Conditions We Treat: Congenital Heart Defects

A congenital heart defect is a structural problem with the heart that is present at birth. Although rare overall, they are the most common type of birth defect in the United States.

Congenital heart defects are usually caught in infancy or before birth, but sometimes they present no symptoms until adulthood, or not at all. Other times, they're not diagnosed until they lead to secondary heart diseases like arrhythmias, high blood pressure, or congestive heart failure.

If you had treatment for a congenital heart defect as a child, you likely still need follow-up care and monitoring to ensure that you don't develop complications or other heart problems, and that the original problem doesn't recur.

Types of congenital heart defects

Congenital heart defects can be relatively minor and easily treated with medication, require surgery, or be serious enough to require a heart transplant.

Types of congenital heart defects include:

  • Problems with the heart valves.
  • Holes in the walls of the heart.
  • Issues with the heart's muscle.
  • Bad connections among certain blood vessels.


Researchers aren't certain what causes heart defects to develop in the first place, but think that some medical conditions, medications, and genetics might play a role. For example, about half of babies with Down syndrome are born with heart defects.

Heart defects can reemerge later in life even if they were treated at a young age if the problem worsens over time or if complications occur from the original surgery.
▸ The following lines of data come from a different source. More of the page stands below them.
(* ===== verification/ForkMemory.v ===== *)
(** * Fork and the page cache: the memory of parent and child

    The address spaces of Vmmap over the page cache of Pframe: what [do_fork] does to
    the memory of the two processes, down to the bytes they read. *)
From S2P Require Import Prelude Headers Vmmap VmmapProps VmmapChange VmmapCopy VmmapBytes Pframe.
From S2P Require Import PframeProps PframeLookup PframeShadow PframeCow PframePut PframeMm PframePages.
From S2P Require Import Fork ForkProps ForkKeeps.
Local Open Scope kernel_scope.

Section forks.
Context `{HP : PageH, HM : MmanH, HH : PmemH} {X : Type}.
Context `{HX : !PmemExt X, HT : !OtherObj X, HR : !MmRest X, HRL : !MmRestLaws, HL : !ExtLaws}.
Context `{HS : !SlabOps (pmem X)}.
Local Abbreviation P := (pmem X).
Implicit Types (p q o b sh x : positive) (s : P) (v : vm P) (O : mmobj) (n : Z).

(** ** What the code changes in the page cache *)

(** No frame changes, objects keep their functions, and new objects are shadow
    objects. *)
Record forks_to s s' : Prop := ForksTo {
  fk_frames : frames s' = frames s;
  fk_wf : pmem_wf s → pmem_wf s';
  fk_old o O : objs s !! o = Some O → ∃ O', objs s' !! o = Some O' ∧ mmo_ops O' = mmo_ops O;
  fk_new o O' : objs s' !! o = Some O' → objs s !! o = None → mmo_ops O' = shadow_mmobj_ops;
  fk_areas : same_areas (pext s) (pext s')
}.

Lemma forks_refl s : forks_to s s.
Proof. split; try done; [by eauto|]. congruence. Qed.

Lemma forks_trans s1 s2 s3 : forks_to s1 s2 → forks_to s2 s3 → forks_to s1 s3.
Proof.
  intros [F1 W1 O1 N1 A1] [F2 W2 O2 N2 A2]. split; [congruence|auto| | |by eapply same_areas_trans].
  - intros o O (O' & Ho' & Hop)%O1. destruct (O2 _ _ Ho') as (O'' & ? & ?). exists O''. split; congruence.
  - intros o O'' Ho Hn. destruct (objs s2 !! o) as [O'|] eqn:Ho'; [|by eapply N2].
    destruct (O2 _ _ Ho') as (? & ? & ?). rewrite <- (N1 o O' Ho' Hn). congruence.
Qed.

(** An object that differs in its references, links or areas only. *)
Definition same_cached O O' : Prop :=
  mmo_ops O' = mmo_ops O ∧ mmo_nrespages O' = mmo_nrespages O ∧ mmo_respages O' = mmo_respages O ∧
  mmo_refcount O <= mmo_refcount O'.

Lemma forks_insert s e o O O' :
  objs s !! o = Some O → same_cached O O' → same_areas (pext s) e →
  forks_to s (set_ext e (set_objs (<[o := O']> (objs s)) s)).
Proof.
  intros Ho (Hop & Hn & Hres & Href) He. split; [done| | | |done].
  - intros [[Hobj Hu Hcn Hch Hrn Hnr Hr] Hpn Hrefs]. split; [split; simpl; try done|done|]; simpl.
    + intros p y (o' & n & O1 & -> & HO1)%Hobj. destruct (decide (o' = o)) as [-> |Hne].
      * eexists _, _, _. split; [done|]. apply lookup_insert_eq.
      * eexists _, _, _. split; [done|]. by rewrite lookup_insert_ne.
    + intros o' O1. rewrite lookup_insert_Some. intros [[<- <-]|[_ H1]]; [rewrite Hres|]; by eapply Hrn.
    + intros o' O1. rewrite lookup_insert_Some. intros [[<- <-]|[_ H1]]; [rewrite Hn, Hres|]; by eapply Hnr.
    + intros o' O1 p. rewrite lookup_insert_Some. intros [[<- <-]|[_ H1]]; [rewrite Hres|]; by eapply Hr.
    + intros o' O1. rewrite lookup_insert_Some. intros [[<- <-]|[_ H1]]; [|by eapply Hrefs].
      specialize (Hrefs _ _ Ho). lia.
  - intros o' O1 HO1. simpl. destruct (decide (o' = o)) as [-> |Hne].
    + rewrite lookup_insert_eq. exists O'. split; [done|]. congruence.
    + rewrite lookup_insert_ne by done. by exists O1.
  - intros o' O1. simpl. rewrite lookup_insert_Some. intros [[<- <-]|[_ H1]]; congruence.
Qed.

Lemma forks_fresh s o :
  objs s !! o = None →
  forks_to s (set_objs (<[o := set_mmo_refcount 1 (mmobj_init shadow_mmobj_ops)]> (objs s)) s).
Proof.
  intros Ho. split; [done| | | |done].
  - intros [[Hobj Hu Hcn Hch Hrn Hnr Hr] Hpn Hrefs]. split; [split; simpl; try done|done|]; simpl.
    + intros p y (o' & n & O1 & -> & HO1)%Hobj. eexists _, _, _. split; [done|].
      rewrite lookup_insert_ne; [done|congruence].
    + intros o' O1. rewrite lookup_insert_Some. intros [[<- <-]|[_ H1]]; [apply NoDup_nil_2|by eapply Hrn].
    + intros o' O1. rewrite lookup_insert_Some. intros [[<- <-]|[_ H1]]; [done|by eapply Hnr].
    + intros o' O1 p. rewrite lookup_insert_Some. intros [[<- <-]|[_ H1]]; [|by eapply Hr].
      simpl. rewrite elem_of_nil. split; [done|]. intros (n & (? & ? & O2 & [= <- _] & HO2)%Hobj). congruence.
    + intros o' O1. rewrite lookup_insert_Some. intros [[<- <-]|[_ H1]]; [simpl; lia|by eapply Hrefs].
  - intros o' O1 HO1. exists O1. simpl. rewrite lookup_insert_ne; [done|congruence].
  - intros o' O1. simpl. rewrite lookup_insert_Some. intros [[<- <-]|[_ H1]]; [done|congruence].
Qed.

(** ** The operations that fork uses *)

Section keeps.
Context (s0 : P).

(** Nothing but such changes since the state [s0]. *)
Definition since s : Prop := forks_to s0 s.

Lemma since_obj_set o f :
  (∀ O, same_cached O (f O)) → keeps (λ _, since) since (obj_set o f).
Proof.
  intros Hf s Hs. destruct (objs s !! o) as [O|] eqn:Ho.
  - rewrite (obj_set_eq s o O f Ho). simpl. eapply forks_trans; [done|].
    by apply (forks_insert s (pext s) o O (f O)).
  - unfold obj_set, bind, obj_get. by rewrite Ho.
Qed.

Lemma since_bottom o : keeps (λ _, since) since (bottom_obj o).
Proof.
  intros s Hs. unfold bottom_obj, bind, obj_get. destruct (objs s !! o) as [O|]; [|done]. simpl.
  by destruct (mmo_shadowed O); [destruct (mmo_bottom_obj O)|].
Qed.

Lemma since_create : keeps (λ _, since) since Pframe.shadow_create.
Proof using HRL.
  intros s Hs. unfold Pframe.shadow_create. kstep. destruct (shadow_slab_some s) as [o Ho]. rewrite Ho. kstep.
  simpl. eapply forks_trans; [done|]. apply forks_fresh. by apply shadow_slab_fresh.
Qed.

Lemma since_ref o : keeps (λ _, since) since (Pframe.mmo_ref o).
Proof using HRL.
  intros s Hs. destruct (objs s !! o) as [O|] eqn:Ho.
  2: { unfold Pframe.mmo_ref, bind, obj_get. by rewrite Ho. }
  destruct (decide (0 < mmo_refcount O)) as [Hr|Hr].
  - destruct (mmo_ref_run s o O Ho Hr) as (e & Ha & He). rewrite He. simpl. eapply forks_trans; [done|].
    apply (forks_insert s e o O); [done| |done]. repeat split; simpl; lia.
  - assert (Pframe.mmo_ref o s = Panic) as Hp; [|by rewrite Hp].
    assert (0 <? mmo_refcount O = false) as Hf by (apply Z.ltb_ge; lia).
    unfold Pframe.mmo_ref. rewrite (bind_Ret _ _ _ _ _ (obj_get_eq _ _ _ Ho)). destruct (mmo_ops O) eqn:Hop.
    + unfold anon_ref. by rewrite (bind_Ret _ _ _ _ _ (obj_get_eq _ _ _ Ho)), Hf.
    + unfold shadow_ref. by rewrite (bind_Ret _ _ _ _ _ (obj_get_eq _ _ _ Ho)), Hf.
    + pose proof (other_ref_spec s o O Ho Hop) as Hs'. by rewrite Hf in Hs'.
Qed.

Lemma since_objs : objs_keep since.
Proof using HRL.
  split; intros; simpl; auto using since_create, since_bottom, since_ref; apply since_obj_set;
    intros ?; repeat split; done.
Qed.
End keeps.

Lemma fork_forks v map child r v' :
  fork_memory map child v = Ret r v' → forks_to (mm v) (mm v').
Proof using HRL.
  intros Hr. apply (fork_memory_kept _ (since_objs (mm v)) v map child r v' Hr). apply forks_refl.
Qed.

(** ** What the new objects show *)

Lemma unused_fresh s o : pmem_wf s → ¬ in_use s o → objs s !! o = None.
Proof.
  intros [Hi _ Hr] Hn. destruct (objs s !! o) as [O|] eqn:Ho; [|done]. destruct Hn. exists O. split; [done|].
  specialize (Hr _ _ Ho). rewrite (iw_nres _ _ _ Hi _ _ Ho) in Hr. lia.
Qed.

Lemma obj_in_use s o O : pmem_wf s → objs s !! o = Some O → in_use s o.
Proof.
  intros Hwf Ho. destruct (decide (0 < mmo_refcount O)) as [?|Hn]; [by exists O|].
  assert (objs s !! o = None); [|congruence]. apply unused_fresh; [done|].
  intros (O' & Ho' & ?). simplify_eq. lia.
Qed.

(** An object of before, as it is after. *)
Lemma forks_obj s s' o O :
  pmem_wf s → forks_to s s' → kept s s' → objs s !! o = Some O →
  ∃ O', objs s' !! o = Some O' ∧ mmo_ops O' = mmo_ops O ∧ mmo_shadowed O' = mmo_shadowed O ∧
    mmo_bottom_obj O' = mmo_bottom_obj O.
Proof.
  intros Hwf Hf Hk Ho. destruct (fk_old _ _ Hf _ _ Ho) as (O' & Ho' & Hop).
  destruct (Hk o (obj_in_use _ _ _ Hwf Ho)) as (_ & Hs & Hb). simpl in Hs, Hb.
  unfold obj_below, obj_bottom in Hs, Hb. rewrite Ho, Ho' in Hs, Hb. by exists O'.
Qed.

Section after.
Context s s' (Hwf : pmem_wf s) (Hf : forks_to s s') (Hk : kept s s').

Lemma forks_sees o n d : sees s o n d → sees s' o n d.
Proof using Hwf Hf Hk.
  induction 1 as [o n p f Hp Hfo Hn|o n O Ho Ha Hs Hr|o n O sh d Ho Hs Hr Hd IH].
  - eapply (sees_resident _ _ _ p); [by rewrite (fk_frames _ _ Hf)|done|done].
  - destruct (forks_obj s s' o O Hwf Hf Hk Ho) as (O' & ? & ? & ? & _).
    eapply sees_zero; [done|congruence|congruence|]. intros q g. rewrite (fk_frames _ _ Hf). apply Hr.
  - destruct (forks_obj s s' o O Hwf Hf Hk Ho) as (O' & ? & ? & Hsh & _).
    eapply sees_below; [done|by rewrite Hsh| |done]. intros q g. rewrite (fk_frames _ _ Hf). apply Hr.
Qed.

Lemma forks_chain o b k : chain s o b k → chain s' o b k.
Proof using Hwf Hf Hk.
  induction 1 as [o O Ho Hs|o O sh b k Ho Hs Hc IH];
    destruct (forks_obj s s' o O Hwf Hf Hk Ho) as (O' & ? & ? & ? & _); econstructor; try done; congruence.
Qed.

Lemma forks_plain o : plain s o → plain s' o.
Proof using Hwf Hf Hk.
  intros (O & Ho & Hop & Hs). destruct (forks_obj s s' o O Hwf Hf Hk Ho) as (O' & ? & ? & ? & _).
  exists O'. split_and!; congruence.
Qed.

Lemma forks_usable o : usable s o → usable s' o.
Proof using Hwf Hf Hk.
  intros [Hp|(b & k & [(O & Ho & Hop & Hb) Hc Hp])]; [left; by apply forks_plain|].
  right. exists b, k. split; [|by apply forks_chain|by apply forks_plain].
  destruct (forks_obj s s' o O Hwf Hf Hk Ho) as (O' & ? & ? & ? & ?). exists O'. split_and!; congruence.
Qed.

(** Only objects of before are found below an object of before. *)
Lemma forks_above o x : usable s o → above s' o x → is_Some (objs s !! x).
Proof using Hwf Hf Hk.
  intros (b & k & Hc & _)%usable_chain. induction Hc as [o O Ho Hs|o O sh b k Ho Hs Hc IH]; intros Ha;
    destruct (forks_obj s s' o O Hwf Hf Hk Ho) as (O' & Ho' & _ & Hs' & _);
    inversion Ha as [|? O1 sh1 ? HO1 HS1 Ha1]; subst; simplify_eq; try congruence; try by eexists.
  apply IH. congruence.
Qed.

(** The bottom that a shadow object over a usable object is given. *)
Lemma bottom_usable o b :
  usable s o → bottom_is s' o b → ∃ k, chain s' o b k ∧ plain s' b.
Proof using Hwf Hf Hk.
  intros Hu Hb. destruct (forks_usable o Hu) as [(O & Ho & Hop & Hs)|(b' & k & [(O & Ho & _ & HB) Hc Hp])];
    unfold bottom_is in Hb; simpl in Hb; unfold obj_below, obj_bottom in Hb; rewrite Ho in Hb; simpl in Hb.
  - rewrite Hs in Hb. subst b. exists 0%nat. split; [by econstructor|]. by exists O.
  - exists (S k). inversion Hc as [|? O1 sh1 ? ? HO1 HS1 _]; subst. simplify_eq. rewrite HS1 in Hb.
    by simplify_eq.
Qed.

Lemma over_usable sh o b :
  usable s o → objs s !! sh = None → over s' sh o b → usable s' sh.
Proof using Hwf Hf Hk.
  intros Hu Hn [(SH & HSH & _) Hs Hb _ _ Hbi]. destruct (bottom_usable o b Hu Hbi) as (k & Hc & Hp).
  simpl in Hs, Hb. unfold obj_below, obj_bottom in Hs, Hb. rewrite HSH in Hs, Hb. simpl in Hs, Hb.
  right. exists b, k. split; [|by econstructor|done].
  exists SH. split; [done|]. split; [by eapply fk_new|done].
Qed.

Lemma over_content sh o b n :
  usable s o → objs s !! sh = None → over s' sh o b → page_content s' (sh, n) = page_content s (o, n).
Proof using Hwf Hf Hk.
  intros Hu Hn Hov. pose proof (over_usable sh o b Hu Hn Hov) as Hu'.
  destruct Hov as [(SH & HSH & _) Hs _ _ _ _]. simpl in Hs. unfold obj_below in Hs. rewrite HSH in Hs.
  apply page_content_eq; [by apply (fk_wf _ _ Hf)|done|].
  eapply sees_below; [done|done| |by apply forks_sees, page_content_sees].
  intros p f. rewrite (fk_frames _ _ Hf). intros Hp [Hfo _].
  destruct (pmem_wf_frame s p f Hwf Hp) as (o' & O' & ? & ? & _). congruence.
Qed.

Lemma forks_content o n : usable s o → page_content s' (o, n) = page_content s (o, n).
Proof using Hwf Hf Hk.
  intros Hu. apply page_content_eq; [by apply (fk_wf _ _ Hf)|by apply forks_usable|].
  by apply forks_sees, page_content_sees.
Qed.

Lemma forks_mem_ok : mem_ok s → mem_ok s'.
Proof using Hf.
  intros [? Hok]. split; [by apply (fk_wf _ _ Hf)|]. intros p f. rewrite (fk_frames _ _ Hf). apply Hok.
Qed.
End after.
End forks.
Common symptoms of congenital heart disease include:

  • Abnormal heart rhythms (arrhythmias).
  • A bluish tint to the skin.
  • Shortness of breath.
  • Tiring easily during exertion.
  • Dizziness or fainting.
  • Swelling of body tissues.


Some people with congenital heart defects require only regular monitoring by a physician to ensure that their condition doesn't become worse. Other cases require treatment methods that might include one or more of the following:

Catheter procedures, in which a catheter is inserted into a vein or artery in the groin or leg. The catheter is threaded to the heart, where a balloon or closure device on the end of the catheter is used to repair issues such as a hole in the walls of the atria or a narrowed valve. Catheter procedures have a high success rate and are much easier on patients than surgery, requiring only a needle puncture in the skin. Doctors don't need to open the chest or operate directly on the heart, which usually means a faster and easier recovery.

Open-heart surgery to close holes in the heart with stitches or a patch, repair or replace heart valves, widen arteries or openings to heart valves, or repair complex problems such as the formation of blood vessels near the heart.

Implantable heart devices such as a pacemaker or implantable cardioverter-defribrillator (ICD) to help control your heart rate or life-threatening irregular heartbeats.

Medications that help the heart work more efficiently, prevent blood clots from forming, or help control an irregular heartbeat.

A heart transplant in cases where a serious heart defect can't be repaired.